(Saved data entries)
----------

(* ===== verification/GoStd.v ===== *)
(** * The part of Go's string packages the tracker uses

    [strings], [bytes], [strconv], [encoding/hex] and [net/url]: the functions
    the tracker calls, on byte strings.  The Unicode tables behind
    [strings.ToLower] are a parameter, used on non-ASCII strings only. *)

From S2P Require Import Prelude.

Local Open Scope Z_scope.

(** ** Letter case *)

Definition is_ascii (s : bytes) : bool := forallb (λ c, byte_to_Z c <? 0x80) s.

Definition lower_byte (c : byte) : byte :=
  let z := byte_to_Z c in
  if (65 <=? z) && (z <=? 90) then byte_of_Z (z + 32) else c.

(** What [unicode.ToLower], mapped over the runes of a string, gives. *)
Class Unicode := { unicode_to_lower : bytes → bytes }.

(** [strings.ToLower]. *)
Definition ToLower `{Unicode} (s : bytes) : bytes :=
  if is_ascii s then map lower_byte s else unicode_to_lower s.

(** ** Searching *)

(** [bytes.IndexByte] with a predicate: the first index that satisfies it. *)
Fixpoint index_of (p : byte → bool) (s : bytes) : option nat :=
  match s with
  | [] => None
  | c :: s => if p c then Some O else S <$> index_of p s
  end.

Definition byte_eqb (a b : byte) : bool := bool_decide (a = b).

(** [strings.HasPrefix]. *)
Fixpoint HasPrefix (s p : bytes) : bool :=
  match p, s with
  | [], _ => true
  | b :: p, c :: s => byte_eqb b c && HasPrefix s p
  | _ :: _, [] => false
  end.

Lemma HasPrefix_length s p : HasPrefix s p = true → (length p <= length s)%nat.
Proof.
  revert s. induction p as [|b p IH]; intros [|c s]; cbn [HasPrefix length]; [lia|lia|done|].
  intros [_ H%IH]%andb_true_iff. lia.
Qed.

(** [bytes.Split] at a separator byte: never the empty list. *)
Fixpoint Split (sep : byte) (s : bytes) : list bytes :=
  match s with
  | [] => [[]]
  | c :: s =>
      if byte_eqb c sep then [] :: Split sep s
      else match Split sep s with [] => [[c]] | w :: ws => (c :: w) :: ws end
  end.

(** The ASCII white space of [bytes.TrimSpace]. *)
Definition is_space (c : byte) : bool :=
  let z := byte_to_Z c in ((9 <=? z) && (z <=? 13)) || (z =? 32).

Fixpoint trim_left (s : bytes) : bytes :=
  match s with
  | [] => []
  | c :: s' => if is_space c then trim_left s' else s
  end.

(** [bytes.TrimSpace] on ASCII input. *)
Definition TrimSpace (s : bytes) : bytes :=
  reverse (trim_left (reverse (trim_left s))).

(** ** Hexadecimal digits *)

Definition unhex (c : byte) : option Z :=
  let z := byte_to_Z c in
  if (48 <=? z) && (z <=? 57) then Some (z - 48)
  else if (97 <=? z) && (z <=? 102) then Some (z - 97 + 10)
  else if (65 <=? z) && (z <=? 70) then Some (z - 65 + 10)
  else None.

Definition hex_digit (z : Z) : byte :=
  byte_of_Z (if z <? 10 then z + 48 else z - 10 + 97).

(** [hex.EncodeToString]. *)
Definition hex_encode (s : bytes) : bytes :=
  s ≫= λ c, [hex_digit (Z.shiftr (byte_to_Z c) 4); hex_digit (Z.land (byte_to_Z c) 15)].

(** [hex.Decode] of a string of even length; [None] is its error. *)
Fixpoint hex_decode (s : bytes) : option bytes :=
  match s with
  | p :: q :: s =>
      a ← unhex p; b ← unhex q; rest ← hex_decode s;
      Some (byte_of_Z (Z.lor (Z.shiftl a 4) b) :: rest)
  | _ => Some []
  end.

(** ** Decimal numbers *)

Fixpoint digits (fuel : nat) (n : Z) : bytes :=
  match fuel with
  | O => []
  | S fuel => (if n <? 10 then [] else digits fuel (n / 10)) ++ [byte_of_Z (48 + n mod 10)]
  end.

(** [strconv.Itoa]; a number of [k] bits has at most [k] digits. *)
Definition Itoa (n : Z) : bytes :=
  if n <? 0 then bs "-" ++ digits (S (Z.to_nat (Z.log2 (- n)))) (- n)
  else digits (S (Z.to_nat (Z.log2 n))) n.

Definition is_digit (c : byte) : bool := (48 <=? byte_to_Z c) && (byte_to_Z c <=? 57).
Definition dec_value (s : bytes) : Z := foldl (λ acc c, acc * 10 + (byte_to_Z c - 48)) 0 s.

Definition ErrSyntax : GoError := OtherError (bs "invalid syntax").
Definition ErrRange : GoError := OtherError (bs "value out of range").

(** [strconv.ParseUint] in base 10. *)
Definition ParseUint (s : bytes) (bitSize : Z) : result Z :=
  if bool_decide (s = []) || negb (forallb is_digit s) then Err ErrSyntax
  else if dec_value s <? 2 ^ bitSize then Ok (dec_value s) else Err ErrRange.

(** [strconv.ParseInt] in base 10: a sign and an unsigned number. *)
Definition ParseInt (s : bytes) (bitSize : Z) : result Z :=
  let '(neg, s') :=
    match s with
    | x2d :: s' => (true, s')
    | x2b :: s' => (false, s')
    | _ => (false, s)
    end in
  un ← ParseUint s' 64;
  if neg then if 2 ^ (bitSize - 1) <? un then Err ErrRange else Ok (- un)
  else if 2 ^ (bitSize - 1) <=? un then Err ErrRange else Ok un.

(** ** Errors and text *)

Definition Error_msg (e : GoError) : bytes :=
  match e with
  | ClientError m | OtherError m => m
  | ContextCanceled => bs "context canceled"
  end.

(** [strings.Contains], [strings.Join]. *)
Fixpoint str_contains (s sub : bytes) : bool :=
  HasPrefix s sub || match s with [] => false | _ :: s' => str_contains s' sub end.

Fixpoint str_join (sep : bytes) (l : list bytes) : bytes :=
  match l with
  | [] => []
  | [x] => x
  | x :: l => x ++ sep ++ str_join sep l
  end.

(** ** Query strings *)

(** [url.QueryUnescape]; [None] is its [EscapeError]. *)
Fixpoint QueryUnescape (s : bytes) : option bytes :=
  match s with
  | [] => Some []
  | c :: s' =>
      if byte_eqb c "%"%byte then
        match s' with
        | p :: q :: s'' =>
            a ← unhex p; b ← unhex q; rest ← QueryUnescape s'';
            Some (byte_of_Z (Z.lor (Z.shiftl a 4) b) :: rest)
        | _ => None
        end
      else
        rest ← QueryUnescape s';
        Some ((if byte_eqb c "+"%byte then " "%byte else c) :: rest)
  end.

(** ** Facts *)

Lemma index_of_Some p s i :
  index_of p s = Some i →
  ∃ c, s !! i = Some c ∧ p c = true ∧ forallb (negb ∘ p) (take i s) = true.
Proof.
  revert i. induction s as [|c s IH]; intros i; simpl; [done|].
  destruct (p c) eqn:Hc.
  - intros [= <-]. by exists c.
  - destruct (index_of p s) as [j|] eqn:Hj; [|done]. intros [= <-].
    destruct (IH j eq_refl) as (d & ? & ? & ?).
    exists d. simpl. by rewrite Hc.
Qed.

Lemma index_of_None p s : index_of p s = None ↔ forallb (negb ∘ p) s = true.
Proof.
  induction s as [|c s IH]; simpl; [done|].
  destruct (p c); simpl; [done|]. rewrite <-IH. by destruct (index_of p s).
Qed.

(** Everything before the separator, the separator and the rest. *)
Lemma index_of_app p s1 c s2 :
  forallb (negb ∘ p) s1 = true → p c = true →
  index_of p (s1 ++ c :: s2) = Some (length s1).
Proof.
  induction s1 as [|d s1 IH]; simpl; [by intros _ ->|].
  intros [Hd Hs1]%andb_prop Hc. destruct (p d); [done|]. by rewrite IH.
Qed.

Lemma index_of_lt p s i : index_of p s = Some i → (i < length s)%nat.
Proof. intros (c & Hc & _)%index_of_Some. eapply lookup_lt_Some, Hc. Qed.

Lemma unhex_digit z : 0 <= z < 16 → unhex (hex_digit z) = Some z.
Proof.
  intros Hz.
  assert (∀ n, (n < 16)%nat → unhex (hex_digit (Z.of_nat n)) = Some (Z.of_nat n)) as H.
  { intros n Hn. do 16 (destruct n as [|n]; [reflexivity|]). lia. }
  specialize (H (Z.to_nat z)). rewrite Z2Nat.id in H by lia. apply H. lia.
Qed.

Lemma nibbles c :
  byte_of_Z (Z.lor (Z.shiftl (Z.shiftr (byte_to_Z c) 4) 4) (Z.land (byte_to_Z c) 15)) = c.
Proof. destruct c; reflexivity. Qed.

Lemma nibble_ranges c :
  0 <= Z.shiftr (byte_to_Z c) 4 < 16 ∧ 0 <= Z.land (byte_to_Z c) 15 < 16.
Proof. by destruct c. Qed.

(** Decoding what [EncodeToString] writes gives the bytes back. *)
Lemma hex_decode_encode s : hex_decode (hex_encode s) = Some s.
Proof.
  induction s as [|c s IH]; [done|].
  unfold hex_encode in *. cbn [mbind list_bind app hex_decode].
  destruct (nibble_ranges c). rewrite !unhex_digit by done. simpl.
  rewrite IH. simpl. by rewrite nibbles.
Qed.

Lemma length_hex_encode s : length (hex_encode s) = (2 * length s)%nat.
Proof.
  unfold hex_encode. induction s; [done|]. cbn [mbind list_bind app length].
  rewrite IHs. lia.
Qed.

Lemma hex_decode_length s t :
  hex_decode s = Some t → length t = (length s / 2)%nat.
Proof.
  revert t. induction s as [s IH] using (induction_ltof1 _ length).
  destruct s as [|p [|q s]]; intros t; [by intros [= <-]..|]. cbn [hex_decode].
  destruct (unhex p); [|done]. destruct (unhex q); [|done]. cbn [mbind option_bind].
  destruct (hex_decode s) as [r|] eqn:Hr; [|done]. intros [= <-]. cbn [length].
  rewrite (IH s ltac:(unfold ltof; simpl; lia) r Hr).
  replace (S (S (length s))) with (length s + 1 * 2)%nat by lia.
  rewrite Nat.div_add by lia. lia.
Qed.

Lemma digit_byte n : 0 <= n < 10 →
  byte_to_Z (byte_of_Z (48 + n)) = 48 + n ∧ is_digit (byte_of_Z (48 + n)) = true.
Proof.
  intros Hn. unfold is_digit. rewrite byte_to_of_Z, Z.mod_small by lia. lia.
Qed.

Lemma digits_spec fuel n :
  0 <= n → n < 2 ^ Z.of_nat fuel → (0 < fuel)%nat →
  dec_value (digits fuel n) = n ∧ forallb is_digit (digits fuel n) = true
  ∧ digits fuel n ≠ [].
Proof.
  revert n. induction fuel as [|fuel IH]; intros n H0 Hn Hf; [lia|].
  cbn [digits]. pose proof (Z.mod_pos_bound n 10 eq_refl) as Hm.
  destruct (digit_byte (n mod 10) Hm) as [Hv Hd].
  pose proof (Z.div_mod n 10 ltac:(lia)) as Hdm.
  unfold dec_value. rewrite foldl_app, forallb_app. cbn [foldl forallb].
  rewrite Hv, Hd, andb_true_r.
  destruct (Z.ltb_spec n 10) as [Hlt|Hge].
  - cbn [foldl forallb app]. split; [|done]. rewrite Z.mod_small; lia.
  - destruct (IH (n / 10)) as (IHv & IHd & _).
    + apply Z.div_pos; lia.
    + apply Z.div_lt_upper_bound; [lia|].
      rewrite Nat2Z.inj_succ, Z.pow_succ_r in Hn by lia. lia.
    + destruct fuel; [simpl in Hn|]; lia.
    + fold (dec_value (digits fuel (n / 10))). rewrite IHv, IHd.
      split; [lia|]. split; [done|]. by destruct (digits fuel _).
Qed.

(** [Itoa] of a non-negative number is a non-empty string of digits with that value. *)
Lemma Itoa_spec n :
  0 <= n →
  dec_value (Itoa n) = n ∧ forallb is_digit (Itoa n) = true ∧ Itoa n ≠ [].
Proof.
  intros Hn. unfold Itoa. rewrite (proj2 (Z.ltb_ge _ _)) by lia.
  apply digits_spec; [done| |lia].
  rewrite Nat2Z.inj_succ, Z2Nat.id by apply Z.log2_nonneg.
  destruct (Z.eq_dec n 0) as [->|]; [done|]. apply Z.log2_spec. lia.
Qed.

Lemma ParseUint_Itoa n bits : 0 <= n < 2 ^ bits → ParseUint (Itoa n) bits = Ok n.
Proof.
  intros [H0 H1]. destruct (Itoa_spec n H0) as (Hv & Hd & Hn). unfold ParseUint.
  rewrite bool_decide_eq_false_2, Hd, Hv by done. simpl.
  by rewrite (proj2 (Z.ltb_lt _ _) H1).
Qed.

Lemma digit_no_sign c s : forallb is_digit (c :: s) = true → c ≠ x2d ∧ c ≠ x2b.
Proof. intros H. split; intros ->; by vm_compute in H. Qed.

Lemma digits_no_sign {A} s (f g : bytes → A) : forallb is_digit s = true →
  match s with x2d :: s' => f s' | x2b :: s' => g s' | _ => g s end = g s.
Proof.
  intros Hd. destruct s as [|c s]; [done|]. apply digit_no_sign in Hd as [H1 H2]. by destruct c.
Qed.

(** A 64-bit integer survives printing and parsing. *)
Lemma ParseInt_Itoa n : - 2 ^ 63 <= n < 2 ^ 63 → ParseInt (Itoa n) 64 = Ok n.
Proof.
  intros Hn. unfold ParseInt. destruct (Z.ltb_spec n 0) as [Hneg|Hpos].
  - assert (Itoa n = x2d :: Itoa (- n)) as ->.
    { unfold Itoa. rewrite (proj2 (Z.ltb_lt _ _) Hneg), (proj2 (Z.ltb_ge _ _)) by lia. done. }
    cbv iota beta. rewrite ParseUint_Itoa by lia. cbn [mbind result_bind].
    rewrite (proj2 (Z.ltb_ge _ _)) by lia. f_equal. lia.
  - destruct (Itoa_spec n Hpos) as (_ & Hd & _).
    rewrite (digits_no_sign _ (λ s, (true, s)) (λ s, (false, s)) Hd).
    rewrite ParseUint_Itoa by lia. cbn [mbind result_bind].
    rewrite (proj2 (Z.leb_gt _ _)) by lia. done.
Qed.

Lemma HasPrefix_nil s : HasPrefix s [] = true.
Proof. by destruct s. Qed.

(** A prefix of known length decides [HasPrefix]. *)
Lemma HasPrefix_app k p s : length k = length p → HasPrefix (k ++ s) p = bool_decide (k = p).
Proof.
  revert p. induction k as [|c k IH]; intros [|c' p] Hl; try done.
  - cbn [app]. rewrite HasPrefix_nil. by rewrite bool_decide_true.
  - cbn [app HasPrefix]. rewrite IH by (simpl in Hl; congruence). unfold byte_eqb.
    repeat case_bool_decide; naive_solver.
Qed.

----------

- _Exercise goal_: Copy out only the lines of the records above from the one with "Proof. intros (c" through the one with "induction s as [|c s IH]; [done|].", exactly as they stand, both included.

- _Solution for this problem_:
Proof. intros (c & Hc & _)%index_of_Some. eapply lookup_lt_Some, Hc. Qed.

Lemma unhex_digit z : 0 <= z < 16 → unhex (hex_digit z) = Some z.
Proof.
  intros Hz.
  assert (∀ n, (n < 16)%nat → unhex (hex_digit (Z.of_nat n)) = Some (Z.of_nat n)) as H.
  { intros n Hn. do 16 (destruct n as [|n]; [reflexivity|]). lia. }
  specialize (H (Z.to_nat z)). rewrite Z2Nat.id in H by lia. apply H. lia.
Qed.

Lemma nibbles c :
  byte_of_Z (Z.lor (Z.shiftl (Z.shiftr (byte_to_Z c) 4) 4) (Z.land (byte_to_Z c) 15)) = c.
Proof. destruct c; reflexivity. Qed.

Lemma nibble_ranges c :
  0 <= Z.shiftr (byte_to_Z c) 4 < 16 ∧ 0 <= Z.land (byte_to_Z c) 15 < 16.
Proof. by destruct c. Qed.

(** Decoding what [EncodeToString] writes gives the bytes back. *)
Lemma hex_decode_encode s : hex_decode (hex_encode s) = Some s.
Proof.
  induction s as [|c s IH]; [done|].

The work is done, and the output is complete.